Retype, word for word, every line of the records below starting at the one that contains "Scan.flag_matches_score (first :: rest))" and ending at the one that contains "intros (added & -> & HF)%IH."; include both of those lines and nothing more.

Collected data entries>
===============
(** What one iteration of the loop over the preprocessed jobs does. *)
Lemma scan_video_job_step env d video_results w w' out :
  scan_video_job env d video_results w = (w', Return out) →
  (frames_of d = [] ∧ out = video_results)
  ∨ (frames_of d ≠ []
     ∧ ∃ first rest,
         Scan.scan_frames env "videos" (frames_of d) w = (w', Return (first :: rest))
         ∧ out = video_results ++ [aggregate (descriptor_id d) (metadata_of d) first rest]).
Proof.
  unfold scan_video_job.
  change (match d with VideoJob _ fs _ => fs | ImageJob _ _ => [] end) with (frames_of d).
  change (match d with VideoJob _ _ m => m | ImageJob _ _ => None end) with (metadata_of d).
  destruct (frames_of d) as [|p ps] eqn:Ef; [intros [= _ <-]; by left|].
  unfold mbind, M_bind, bind.
  destruct (Scan.scan_frames env "videos" (p :: ps) w) as [w1 [rs|e]] eqn:Es; [|done].
  pose proof (PipelineFacts.scan_frames_in_order _ _ _ _ _ _ Es) as Hlen.
  apply Forall2_length in Hlen.
  destruct rs as [|first rest]; [discriminate Hlen|].
  intros [= <- <-]. right. split; [done|]. by eexists _, _.
Qed.

Lemma scan_video_jobs_select env pre video_results w w' out :
  for_each (scan_video_job env) pre video_results w = (w', Return out) →
  ∃ added,
    out = video_results ++ added
    ∧ Forall2 (λ d v, ∃ first rest,
                 v = aggregate (descriptor_id d) (metadata_of d) first rest
                 ∧ length (first :: rest) = length (frames_of d)
                 ∧ Forall Scan.flag_matches_score (first :: rest))
        (filter (λ d, frames_of d ≠ []) pre) added.
Proof.
  revert video_results w. induction pre as [|d pre IH]; intros vs w; simpl.
  - intros [= _ <-]. exists []. by rewrite app_nil_r.
  - unfold mbind, M_bind, bind.
    destruct (scan_video_job env d vs w) as [w1 [vs1|e]] eqn:E; [|done].
    intros (added & -> & HF)%IH.
    apply scan_video_job_step in E as [[He ->]|(Hne & first & rest & Hs & ->)].
    + exists added. split; [done|]. by rewrite filter_cons_False by (by intros []).
    + exists (aggregate (descriptor_id d) (metadata_of d) first rest :: added).
      rewrite <- app_assoc. split; [done|]. rewrite filter_cons_True by done.
      constructor; [|done]. exists first, rest. split; [done|]. split.
      * pose proof (PipelineFacts.scan_frames_in_order _ _ _ _ _ _ Hs) as Hl.
        apply Forall2_length in Hl. symmetry. exact Hl.
      * eapply ScanFacts.scan_frames_flags, Hs.
Qed.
===============
RESULT>
                 ∧ Forall Scan.flag_matches_score (first :: rest))
        (filter (λ d, frames_of d ≠ []) pre) added.
Proof.
  revert video_results w. induction pre as [|d pre IH]; intros vs w; simpl.
  - intros [= _ <-]. exists []. by rewrite app_nil_r.
  - unfold mbind, M_bind, bind.
    destruct (scan_video_job env d vs w) as [w1 [vs1|e]] eqn:E; [|done].
    intros (added & -> & HF)%IH.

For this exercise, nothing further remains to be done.